Figure 3.

 Synergistic effect of valproic acid (VPA) and hydroxyurea (HU) on NKG2D ligand (NKG2DL) expression by OUN‐1 chronic myelogenous leukemia cells. (a) OUN‐1 cells and primary leukemic cells from five patients with acute myeloid leukemia were treated with VPA, HU, or VPA + HU for either 24 h (OUN‐1) or 48 h (primary leukemic cells). Each column represents the difference in the mean fluorescence intensity (MFI) level calculated by subtracting the MFI level of untreated cells from that of the cells treated with the indicated condition.

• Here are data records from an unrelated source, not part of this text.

(* ===== verification/WitnessMain.v ===== *)
(** * Instances of the theorems on the start of the server

    A first start in an empty directory, a restart, and a start on the database
    of the log of two entries. *)

From S2P Require Import Prelude TreeMath Rfc6962 Inclusion Consistency KvStore TreeStore.
From S2P Require Import Instances TreeInv TreeReads TreePush TreeTiles TreeBatch TreeHistory.
From S2P Require Import Types TreeHead Tiles MerkleStorage CtStorage CtInv CtFlush CtReads.
From S2P Require Import CtWorker Api ApiReads X509 TbsExtraction Validator ValidatorProofs Ccadb.
From S2P Require Import CcadbProofs Startup Submit SubmitProofs Main MainProofs.
From S2P Require Import WitnessTree LogInstances WitnessLog WitnessRoots.

#[local] Instance main_formats : RootFormats := toy_RootFormats toy_report.
#[local] Instance main_formats_laws : RootFormatsLaws := toy_RootFormatsLaws toy_report.

(** A key is a list of bytes. *)
#[local] Instance toy_P256 : P256 :=
  {| SecretKey := bytes; to_pkcs8_pem := λ k, Ok (toy_pem "PRIVATE KEY" k);
     from_pkcs8_pem := λ s, '(label, k) ← pem_decode s; Ok k;
     to_public_key_pem := λ k, Ok (toy_pem "PUBLIC KEY" (digest k));
     to_public_key_der := λ k, Ok (0 :: digest k); key_to_bytes := λ k, k |}.
#[local] Instance toy_P256Laws : P256Laws.
Proof.
  split; try done.
  - intros s. apply total_bind; [apply pem_decode_total|by intros []].
  - intros k. by eexists.
Qed.

#[local] Instance AppConfig_eq_dec : EqDecision AppConfig.
Proof.
  assert (EqDecision AzureConfig) by solve_decision. assert (EqDecision AwsConfig) by solve_decision.
  assert (EqDecision LocalConfig) by solve_decision. assert (EqDecision StorageConfig) by solve_decision.
  assert (EqDecision ServerConfig) by solve_decision. assert (EqDecision KeysConfig) by solve_decision.
  assert (EqDecision CacheConfig) by solve_decision. assert (EqDecision ValidationConfig) by solve_decision.
  solve_decision.
Defined.

(** A format that can only express the initial configuration. *)
#[local] Instance toy_ConfigFormat : ConfigFormat :=
  {| toml_to_string := λ c, if bool_decide (c = initial_config) then Ok "initial" else Err "unsupported";
     config_build := λ m, match m !! "Config.toml" with
                          | Some (File text) => if bool_decide (text = "initial") then Ok initial_config
                                                else Err "syntax error"
                          | _ => Err "not found"
                          end |}.
#[local] Instance toy_ConfigFormatLaws : ConfigFormatLaws.
Proof.
  split; cbn [toml_to_string config_build toy_ConfigFormat].
  - intros c. by destruct (bool_decide _).
  - intros m. destruct (m !! _) as [[text|]|]; [by destruct (bool_decide _)|done..].
  - intros m m' Hm. by rewrite Hm.
  - intros m c text Ht Hm _. rewrite Hm. destruct (bool_decide (c = initial_config)) eqn:Hc; [|done].
    apply bool_decide_eq_true in Hc as ->. by injection Ht as <-.
Qed.

Definition empty_disk : Disk := {| dir_exists := true; nodes := ∅ |}.
Definition open2 (_ : ObjectStore) (_ : Z) (_ : option string * option Z) : res string Db :=
  Ok (rl_db (tree_db log2)).

Definition first_start : res (BoxError SlateDBError) Running * Disk :=
  main no_time open2 toy_io toy_io start_disk [42] empty_disk.

Lemma first_starts : match first_start.1 with Ok _ => true | _ => false end = true.
Proof. vm_compute. reflexivity. Qed.

Lemma loads_initial cfg d d1 :
  load_config toy_io [42] d = (Ok cfg : res (BoxError SlateDBError) AppConfig, d1) → cfg = initial_config.
Proof.
  unfold load_config. intros Hl. run_step Hl d0 s1 Hg. destruct (negb _).
  - unfold initialize_config in Hl. run_step Hl u1 s2 H1'. run_step Hl u2 s3 H2'. run_step Hl u3 s4 H3'.
    run_step Hl u4 s5 H4'. by apply ret_Ok_inv in Hl as [-> _].
  - run_step Hl c s2 Hc. apply lift_Ok_inv in Hc as [Hc%map_err_Ok_inv _]. run_step Hl u s3 Hk.
    apply ret_Ok_inv in Hl as [-> _]. revert Hc. cbn [config_build toy_ConfigFormat].
    destruct (_ !! _) as [[t|]|]; [destruct (bool_decide _)|..]; try done. by intros [= <-].
Qed.

Lemma Ok_inj {E A} (a b : A) : (Ok a : res E A) = Ok b → b = a.
Proof. congruence. Qed.

Lemma log2_held : holds_log open2 logged2 bounds2.
Proof.
  intros st cap opts. split; [exact I|]. intros db Hdb%Ok_inj. rewrite Hdb.
  exact (conj (proj1 (proj1 log2_inv)) (proj2 log2_inv)).
Qed.

Lemma start_roots : roots_domain toy_D start_disk.
Proof.
  intros name text der c Hn Hp Hc. cbn [nodes start_disk] in Hn. apply lookup_singleton_Some in Hn as [_ Ht].
  pose proof (pem_round "CERTIFICATE" signer_der _ eq_refl) as Hr.
  assert (der = signer_der) as -> by congruence.
  eapply toy_in_domain; [exact Hc|]. apply (bool_decide_eq_true_1 _). vm_compute. reflexivity.
Qed.

(** The second start draws another key; it
    serves with the key of the first. *)
Lemma restart_identity_witness :
  ∃ r d1, first_start = (Ok r, d1) ∧
    ∀ (r' : Running) (d2 : Disk), main no_time open2 toy_io toy_io start_disk [77] d1 = (Ok r', d2) →
      d2 = d1 ∧ api_log_id (api_state r') = api_log_id (api_state r).
Proof.
  pose proof first_starts as Ho. destruct first_start as [[r|e| |] d1] eqn:Hf; try discriminate Ho.
  exists r, d1. split; [reflexivity|]. unfold first_start in Hf.
  destruct (restart_identity no_time open2 toy_io toy_io start_disk ([42] : SecretKey (P256 := toy_P256)) empty_disk r d1 Hf) as (cfg & _ & Hx).
  - intros cfg Hc. rewrite (loads_initial _ _ _ Hc). split; reflexivity.
  - intros p _ [x Hp]. inversion Hp.
  - intros r' d2 Hm. destruct (Hx no_time open2 toy_io toy_io start_disk [77] (λ _, eq_refl)) as [_ Hy].
    destruct (Hy r' d2 Hm) as [Hd Hs]. split; [exact Hd|]. rewrite Hs. reflexivity.
Defined.

(** The server has the log of two entries and validates. *)
Lemma main_correct_witness :
  ∃ r d1, first_start = (Ok r, d1) ∧ storage_inv (storage (server_state r)) logged2 bounds2 ∧
    vinv toy_D (validator (server_state r)) ∧
    ∃ worker s, ccadb_worker r = Some (worker, s) ∧ validator (server_state r) = shared_validator s.
Proof.
  pose proof (main_correct toy_D no_time open2 toy_io toy_io start_disk [42] empty_disk logged2 bounds2
    (λ _, I) log2_held start_roots) as Hm. pose proof first_starts as Ho.
  unfold spec in Hm. unfold first_start in Ho |- *.
  destruct (main _ _ _ _ _ _ _) as [[r|e| |] d1]; try discriminate Ho.
  destruct Hm as (Hs & Hv & _ & cfg & Hcfg & _ & Hc). exists r, d1. split; [reflexivity|].
  split; [exact Hs|]. split; [exact Hv|].
  rewrite (loads_initial _ _ _ Hcfg) in Hc. unfold validation_as_configured in Hc. cbn [validation initial_config] in Hc.
  destruct (ccadb_worker r) as [[worker s]|]; [|destruct Hc as [Hc _]; discriminate Hc].
  destruct Hc as (_ & Hsame & _). exists worker, s. split; [reflexivity|exact Hsame].
Defined.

Leukemic cells from Patients 3–5 were only examined for the inducibility of MICA/B and ULBP2 by VPA or HU alone. (b) Representative histograms of OUN‐1 and Patient 1’s leukemic cells treated with VPA and HU. Green lines, untreated cells; green lines, cells treated with VPA + HU; purple lines, isotype control; red lines, VPA treated cells. (c) Effect of caffeine on the expression of NKG2DLs induced by VPA + HU. OUN‐1 cells were pretreated with 5 mM caffeine then incubated with either HU or VPA + HU for 24 h. (d) Effect of VPA and HU on the expression of MICA/B and ULBP2 genes. The gene expression levels relative to GAPDH were determined using real‐time PCR. Each column and error bar represents the mean ± SD of the ratios of the NKG2DL mRNA level to the GAPDH mRNA level from three independent experiments. *P < 0.01.